╭─ Material for this exercise

Definition set_sock (x : Z) (c : t) : t :=
  mk x (peerAddr_ c) (inbound_ c) (state_ c) (peerId_ c) (peerListenPort_ c) (localNonce_ c)
    (peerNonce_ c) (secure_ c) (ephKeys_ c) (sess_ c) (myConfirmTag_ c) (expectedPeerTag_ c)
    (useIdentity_ c) (myIdSig_ c) (peerHello_ c) (plain_ c) (in_ c) (out_ c) (wantWrite_ c)
    (createdAt_ c) (lastRecv_ c) (lastSend_ c) (registered_ c) (dead_ c).
Definition set_state (x : conn_state) (c : t) : t :=
  mk (sock_ c) (peerAddr_ c) (inbound_ c) x (peerId_ c) (peerListenPort_ c) (localNonce_ c)
    (peerNonce_ c) (secure_ c) (ephKeys_ c) (sess_ c) (myConfirmTag_ c) (expectedPeerTag_ c)
    (useIdentity_ c) (myIdSig_ c) (peerHello_ c) (plain_ c) (in_ c) (out_ c) (wantWrite_ c)
    (createdAt_ c) (lastRecv_ c) (lastSend_ c) (registered_ c) (dead_ c).
Definition set_peer (x : peer_id) (y : Z) (z : Z) (c : t) : t :=
  mk (sock_ c) (peerAddr_ c) (inbound_ c) (state_ c) x y (localNonce_ c) z (secure_ c)
    (ephKeys_ c) (sess_ c) (myConfirmTag_ c) (expectedPeerTag_ c) (useIdentity_ c) (myIdSig_ c)
    (peerHello_ c) (plain_ c) (in_ c) (out_ c) (wantWrite_ c) (createdAt_ c) (lastRecv_ c)
    (lastSend_ c) (registered_ c) (dead_ c).
Definition set_eph (x : crypto.ephemeral_keypair) (c : t) : t :=
  mk (sock_ c) (peerAddr_ c) (inbound_ c) (state_ c) (peerId_ c) (peerListenPort_ c)
    (localNonce_ c) (peerNonce_ c) (secure_ c) x (sess_ c) (myConfirmTag_ c)
    (expectedPeerTag_ c) (useIdentity_ c) (myIdSig_ c) (peerHello_ c) (plain_ c) (in_ c)
    (out_ c) (wantWrite_ c) (createdAt_ c) (lastRecv_ c) (lastSend_ c) (registered_ c) (dead_ c).
Definition set_sess (x : option crypto.secure_session) (c : t) : t :=
  mk (sock_ c) (peerAddr_ c) (inbound_ c) (state_ c) (peerId_ c) (peerListenPort_ c)
    (localNonce_ c) (peerNonce_ c) (secure_ c) (ephKeys_ c) x (myConfirmTag_ c)
    (expectedPeerTag_ c) (useIdentity_ c) (myIdSig_ c) (peerHello_ c) (plain_ c) (in_ c)
    (out_ c) (wantWrite_ c) (createdAt_ c) (lastRecv_ c) (lastSend_ c) (registered_ c) (dead_ c).
Definition set_handshake (x : option crypto.secure_session) (y : tag32) (z : tag32) (u : hello) (c : t) : t :=
  mk (sock_ c) (peerAddr_ c) (inbound_ c) (state_ c) (peerId_ c) (peerListenPort_ c)
    (localNonce_ c) (peerNonce_ c) (secure_ c) (ephKeys_ c) x y z (useIdentity_ c) (myIdSig_ c)
    u (plain_ c) (in_ c) (out_ c) (wantWrite_ c) (createdAt_ c) (lastRecv_ c) (lastSend_ c)
    (registered_ c) (dead_ c).
Definition set_identity (x : bool) (y : id_sig) (c : t) : t :=
  mk (sock_ c) (peerAddr_ c) (inbound_ c) (state_ c) (peerId_ c) (peerListenPort_ c)
    (localNonce_ c) (peerNonce_ c) (secure_ c) (ephKeys_ c) (sess_ c) (myConfirmTag_ c)
    (expectedPeerTag_ c) x y (peerHello_ c) (plain_ c) (in_ c) (out_ c) (wantWrite_ c)
    (createdAt_ c) (lastRecv_ c) (lastSend_ c) (registered_ c) (dead_ c).
Definition set_plain (x : buffer.t) (c : t) : t :=
  mk (sock_ c) (peerAddr_ c) (inbound_ c) (state_ c) (peerId_ c) (peerListenPort_ c)
    (localNonce_ c) (peerNonce_ c) (secure_ c) (ephKeys_ c) (sess_ c) (myConfirmTag_ c)
    (expectedPeerTag_ c) (useIdentity_ c) (myIdSig_ c) (peerHello_ c) x (in_ c) (out_ c)
    (wantWrite_ c) (createdAt_ c) (lastRecv_ c) (lastSend_ c) (registered_ c) (dead_ c).
Definition set_in (x : buffer.t) (c : t) : t :=
  mk (sock_ c) (peerAddr_ c) (inbound_ c) (state_ c) (peerId_ c) (peerListenPort_ c)
    (localNonce_ c) (peerNonce_ c) (secure_ c) (ephKeys_ c) (sess_ c) (myConfirmTag_ c)
    (expectedPeerTag_ c) (useIdentity_ c) (myIdSig_ c) (peerHello_ c) (plain_ c) x (out_ c)
    (wantWrite_ c) (createdAt_ c) (lastRecv_ c) (lastSend_ c) (registered_ c) (dead_ c).
Definition set_out (x : buffer.t) (c : t) : t :=
  mk (sock_ c) (peerAddr_ c) (inbound_ c) (state_ c) (peerId_ c) (peerListenPort_ c)
    (localNonce_ c) (peerNonce_ c) (secure_ c) (ephKeys_ c) (sess_ c) (myConfirmTag_ c)
    (expectedPeerTag_ c) (useIdentity_ c) (myIdSig_ c) (peerHello_ c) (plain_ c) (in_ c) x
    (wantWrite_ c) (createdAt_ c) (lastRecv_ c) (lastSend_ c) (registered_ c) (dead_ c).
Definition set_wantWrite (x : bool) (c : t) : t :=
  mk (sock_ c) (peerAddr_ c) (inbound_ c) (state_ c) (peerId_ c) (peerListenPort_ c)
    (localNonce_ c) (peerNonce_ c) (secure_ c) (ephKeys_ c) (sess_ c) (myConfirmTag_ c)
    (expectedPeerTag_ c) (useIdentity_ c) (myIdSig_ c) (peerHello_ c) (plain_ c) (in_ c)
    (out_ c) x (createdAt_ c) (lastRecv_ c) (lastSend_ c) (registered_ c) (dead_ c).
Definition set_lastRecv (x : Z) (c : t) : t :=
  mk (sock_ c) (peerAddr_ c) (inbound_ c) (state_ c) (peerId_ c) (peerListenPort_ c)
    (localNonce_ c) (peerNonce_ c) (secure_ c) (ephKeys_ c) (sess_ c) (myConfirmTag_ c)
    (expectedPeerTag_ c) (useIdentity_ c) (myIdSig_ c) (peerHello_ c) (plain_ c) (in_ c)
    (out_ c) (wantWrite_ c) (createdAt_ c) x (lastSend_ c) (registered_ c) (dead_ c).
Definition set_lastSend (x : Z) (c : t) : t :=
  mk (sock_ c) (peerAddr_ c) (inbound_ c) (state_ c) (peerId_ c) (peerListenPort_ c)
    (localNonce_ c) (peerNonce_ c) (secure_ c) (ephKeys_ c) (sess_ c) (myConfirmTag_ c)
    (expectedPeerTag_ c) (useIdentity_ c) (myIdSig_ c) (peerHello_ c) (plain_ c) (in_ c)
    (out_ c) (wantWrite_ c) (createdAt_ c) (lastRecv_ c) x (registered_ c) (dead_ c).
Definition set_registered (x : bool) (c : t) : t :=
  mk (sock_ c) (peerAddr_ c) (inbound_ c) (state_ c) (peerId_ c) (peerListenPort_ c)
    (localNonce_ c) (peerNonce_ c) (secure_ c) (ephKeys_ c) (sess_ c) (myConfirmTag_ c)
    (expectedPeerTag_ c) (useIdentity_ c) (myIdSig_ c) (peerHello_ c) (plain_ c) (in_ c)
    (out_ c) (wantWrite_ c) (createdAt_ c) (lastRecv_ c) (lastSend_ c) x (dead_ c).
Definition set_dead (x : bool) (c : t) : t :=
  mk (sock_ c) (peerAddr_ c) (inbound_ c) (state_ c) (peerId_ c) (peerListenPort_ c)
    (localNonce_ c) (peerNonce_ c) (secure_ c) (ephKeys_ c) (sess_ c) (myConfirmTag_ c)
    (expectedPeerTag_ c) (useIdentity_ c) (myIdSig_ c) (peerHello_ c) (plain_ c) (in_ c)
    (out_ c) (wantWrite_ c) (createdAt_ c) (lastRecv_ c) (lastSend_ c) (registered_ c) x.
(* ===== verification/Admission.v ===== *)
(** * Who is admitted

    What [src/src/peer_connection.cpp] has checked when the owner is told that a peer
    is up.  The hello and the confirmation are frames that stand in the bytes
    read from the socket, in this order, and the confirmation's tag and
    signature are the ones expected. *)
From Stdlib Require Import ZArith Lia.
From Stdlib.Strings Require Import Byte.
From stdpp Require Import base gmap sets list strings numbers option.
From S2P Require Import Prelude PeerId Buffer Wire WireFacts Config Crypto Identity PeerConnection ConnectionFacts ConnectionProgress.

Module admission.

Import peer_connection connection_facts connection_progress.

Section admission.

Context {Sod : Sodium} {L : Type} {Own : ConnectionListener L}.
Context (cfg_ : mesh_config) (self_ : local_identity) (clk : nat → Z).

#[local] Abbreviation world := (@world L).
#[local] Abbreviation M := (@M L).

(** ** Frames in the bytes read *)

Definition decoded (s : list byte) (f : parsed_frame) (n : Z) : Prop :=
  try_decode_frame s (maxMessageBytes cfg_) parsed_frame_zero 0 = (Ok, f, n).

(** At position [i] of [s] stands the frame [f], [n] bytes long. *)
Definition frame_at (s : list byte) (i : nat) (f : parsed_frame) (n : Z) : Prop := decoded (drop i s) f n.

Definition greets (f : parsed_frame) : Prop := pf_type f = Hello ∨ pf_type f = HelloAck.

Lemma decoded_within s f n : decoded s f n → s ≠ [] ∧ (Z.to_nat n ≤ length s)%nat.
Proof.
  unfold decoded, try_decode_frame. cbv zeta. destruct (Z.ltb_spec (Z.of_nat (length s)) 4); [done|].
  destruct (_ <? 1) eqn:H1; [done|]. destruct (maxMessageBytes cfg_ <? _); [done|].
  destruct (Z.ltb_spec (Z.of_nat (length s)) (4 + peek_u32 s)); [done|].
  destruct (reader.u8 _) as [ty r]. destruct (decode_body _ _) as [m|]; [|done].
  destruct (m r) as [o r']. destruct (reader.bad r'); [done|]. intros [= _ <-].
  apply Z.ltb_ge in H1. split; [intros ->; simpl in *; lia|].
  assert (wrap 32 (4 + peek_u32 s) <= 4 + peek_u32 s); [|lia]. unfold wrap. apply Z.mod_le; lia.
Qed.

Lemma frame_at_app s more i f n : frame_at s i f n → frame_at (s ++ more) i f n.
Proof.
  unfold frame_at. intros H. destruct (decoded_within _ _ _ H) as [Hne _].
  assert (i ≤ length s)%nat as Hi.
  { destruct (le_lt_dec i (length s)); [done|]. by rewrite drop_ge in Hne by lia. }
  rewrite drop_app_le by done. by apply try_decode_frame_app.
Qed.

(** What stands behind a handshake event. *)
Definition vouched (s : list byte) (c : t) (h : hello) : Prop :=
  ∃ i f n, frame_at s i f n ∧ greets f ∧ pf_hello f = h ∧
    (secure_ c = true → ∃ j f' n', (i + Z.to_nat n ≤ j)%nat ∧ frame_at s j f' n' ∧ pf_type f' = AuthConfirm ∧
       crypto.verify_tag (elems (pf_auth_tag f')) (elems (expectedPeerTag_ c)) = true ∧
       check_identity self_ f' c = None).

Lemma vouched_app s more c h : vouched s c h → vouched (s ++ more) c h.
Proof.
  intros (i & f & n & Hf & Hg & Hh & Hs). exists i, f, n. split_and!; [by apply frame_at_app|done..|].
  intros Hsec. destruct (Hs Hsec) as (j & f' & n' & ? & ? & ?). exists j, f', n'.
  split_and!; [done|by apply frame_at_app|naive_solver..].
Qed.

(** ** The invariant *)

(** What is buffered is the end of what was read; nothing is decrypted before
    the handshake is over; the peer's hello, once saved, was read. *)
Record traced (w : world) : Prop := {
  tr_wf : buffer.wf (in_ (conn w));
  tr_in : ∃ pre, arrived w = pre ++ buffer.data (in_ (conn w));
  tr_plain : state_ (conn w) ≠ Established → state_ (conn w) ≠ Dead →
    buffer.data (plain_ (conn w)) = [];
  tr_await : state_ (conn w) = AwaitingConfirm → ∃ i f n, frame_at (arrived w) i f n ∧ greets f ∧
    pf_hello f = peerHello_ (conn w) ∧
    (i + Z.to_nat n + length (buffer.data (in_ (conn w))) ≤ length (arrived w))%nat;
  tr_calls : ∀ c h, EvHandshake c h ∈ calls w → vouched (arrived w) c h;
}.

Lemma traced_modify f : outer f → holds traced (modify f).
Proof.
  intros Hf w []. destruct (Hf (conn w)) as (Hi & Hp & Hh & Hs).
  split; cbn [conn modify snd arrived calls]; rewrite ?Hi, ?Hp, ?Hh; auto.
  - intros H1 H2. apply tr_plain0; by rewrite <-Hs.
  - intros Ha. apply tr_await0. rewrite <-Hs; [done|]. by rewrite Ha.
Qed.

Lemma traced_kernel k : holds traced (set_kernel k). Proof. by intros w []. Qed.
Lemma traced_owner l : holds traced (set_owner l). Proof. by intros w []. Qed.
Lemma traced_append s : holds traced (append_out s). Proof. by intros w []. Qed.

Lemma traced_notify e : (∀ c h, e ≠ EvHandshake c h) → holds traced (notify e).
Proof.
  intros He w []. split; auto. cbn. intros c h [E|?]%elem_of_cons; [by destruct (He c h)|auto].
Qed.

(** The parts of a connection that read nothing. *)
#[local] Ltac outside := first [exact traced_modify | exact traced_kernel | exact traced_owner
  | exact traced_notify | exact traced_append].

Lemma traced_now : holds traced (now clk). Proof. apply keep_now. outside. Qed.
Lemma traced_loop_mod : holds traced loop_mod. Proof. apply keep_loop_mod. outside. Qed.
Lemma traced_set_errno e : holds traced (set_errno e). Proof. apply keep_set_errno. outside. Qed.
Lemma traced_fail cat err what : holds traced (fail cat err what). Proof. apply keep_fail; outside. Qed.
Lemma traced_reject cat what : holds traced (reject cat what). Proof. apply keep_reject; outside. Qed.
Lemma traced_flush : holds traced flush_outbound. Proof. apply keep_flush_outbound; outside. Qed.
Lemma traced_enqueue f : holds traced (enqueue cfg_ clk f). Proof. apply keep_enqueue; outside. Qed.
Lemma traced_close : holds traced (close_gracefully cfg_ clk). Proof. apply keep_close; outside. Qed.
Lemma traced_react r : holds traced (react cfg_ clk r). Proof. apply keep_react; outside. Qed.
Lemma traced_confirm : holds traced (send_auth_confirm clk). Proof. apply keep_send_auth_confirm; outside. Qed.

#[local] Hint Resolve traced_now traced_loop_mod traced_set_errno traced_fail traced_reject traced_flush
  traced_enqueue traced_close traced_react traced_confirm traced_kernel traced_append : mm.
#[local] Hint Extern 1 (holds traced (modify _)) =>
  (apply traced_modify; let c := fresh in intros c; repeat case_match; done) : mm.

Lemma traced_call ev handler : (∀ c c' h, ev c ≠ EvHandshake c' h) → holds traced (call cfg_ clk ev handler).
Proof. intros Hev. apply keep_call; try outside. intros c. by apply traced_notify. Qed.

Lemma traced_alive : holds traced alive. Proof. unfold alive. hold. Qed.

Lemma traced_draw_key : holds traced draw_key. Proof. unfold draw_key. hold. Qed.
#[local] Hint Resolve traced_alive traced_draw_key : mm.

Lemma traced_send_hello : holds traced (send_hello self_ clk).
Proof. unfold send_hello. cbv zeta. hold. Qed.
#[local] Hint Resolve traced_send_hello : mm.

(** ** Parsing *)

Definition buf (src : source) (w : world) : buffer.t :=
  match src with FromIn => in_ (conn w) | FromPlain => plain_ (conn w) end.

(** The frame to dispatch is the first of its buffer. *)
Definition shows (src : source) (f : parsed_frame) (n : Z) (w : world) : Prop :=
  decoded (buffer.data (buf src w)) f n.

Lemma shows_in f n w : traced w → shows FromIn f n w →
  ∃ i, frame_at (arrived w) i f n ∧ (i + length (buffer.data (in_ (conn w))) = length (arrived w))%nat ∧
    (Z.to_nat n ≤ length (buffer.data (in_ (conn w))))%nat.
Proof.
  intros [_ [pre Hpre] _ _ _] Hf. exists (length pre). unfold frame_at. rewrite Hpre, drop_app_length, length_app.
  split_and!; [done|lia|]. by apply (decoded_within _ f n).
Qed.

╰─

• _Work instruction_
Among the entries above, copy exactly only the lines starting with the one containing "(i + Z.to_nat n +" and going through the one containing "Lemma traced_owner l", both ends included.

• _Result of this task_
    (i + Z.to_nat n + length (buffer.data (in_ (conn w))) ≤ length (arrived w))%nat;
  tr_calls : ∀ c h, EvHandshake c h ∈ calls w → vouched (arrived w) c h;
}.

Lemma traced_modify f : outer f → holds traced (modify f).
Proof.
  intros Hf w []. destruct (Hf (conn w)) as (Hi & Hp & Hh & Hs).
  split; cbn [conn modify snd arrived calls]; rewrite ?Hi, ?Hp, ?Hh; auto.
  - intros H1 H2. apply tr_plain0; by rewrite <-Hs.
  - intros Ha. apply tr_await0. rewrite <-Hs; [done|]. by rewrite Ha.
Qed.

Lemma traced_kernel k : holds traced (set_kernel k). Proof. by intros w []. Qed.
Lemma traced_owner l : holds traced (set_owner l). Proof. by intros w []. Qed.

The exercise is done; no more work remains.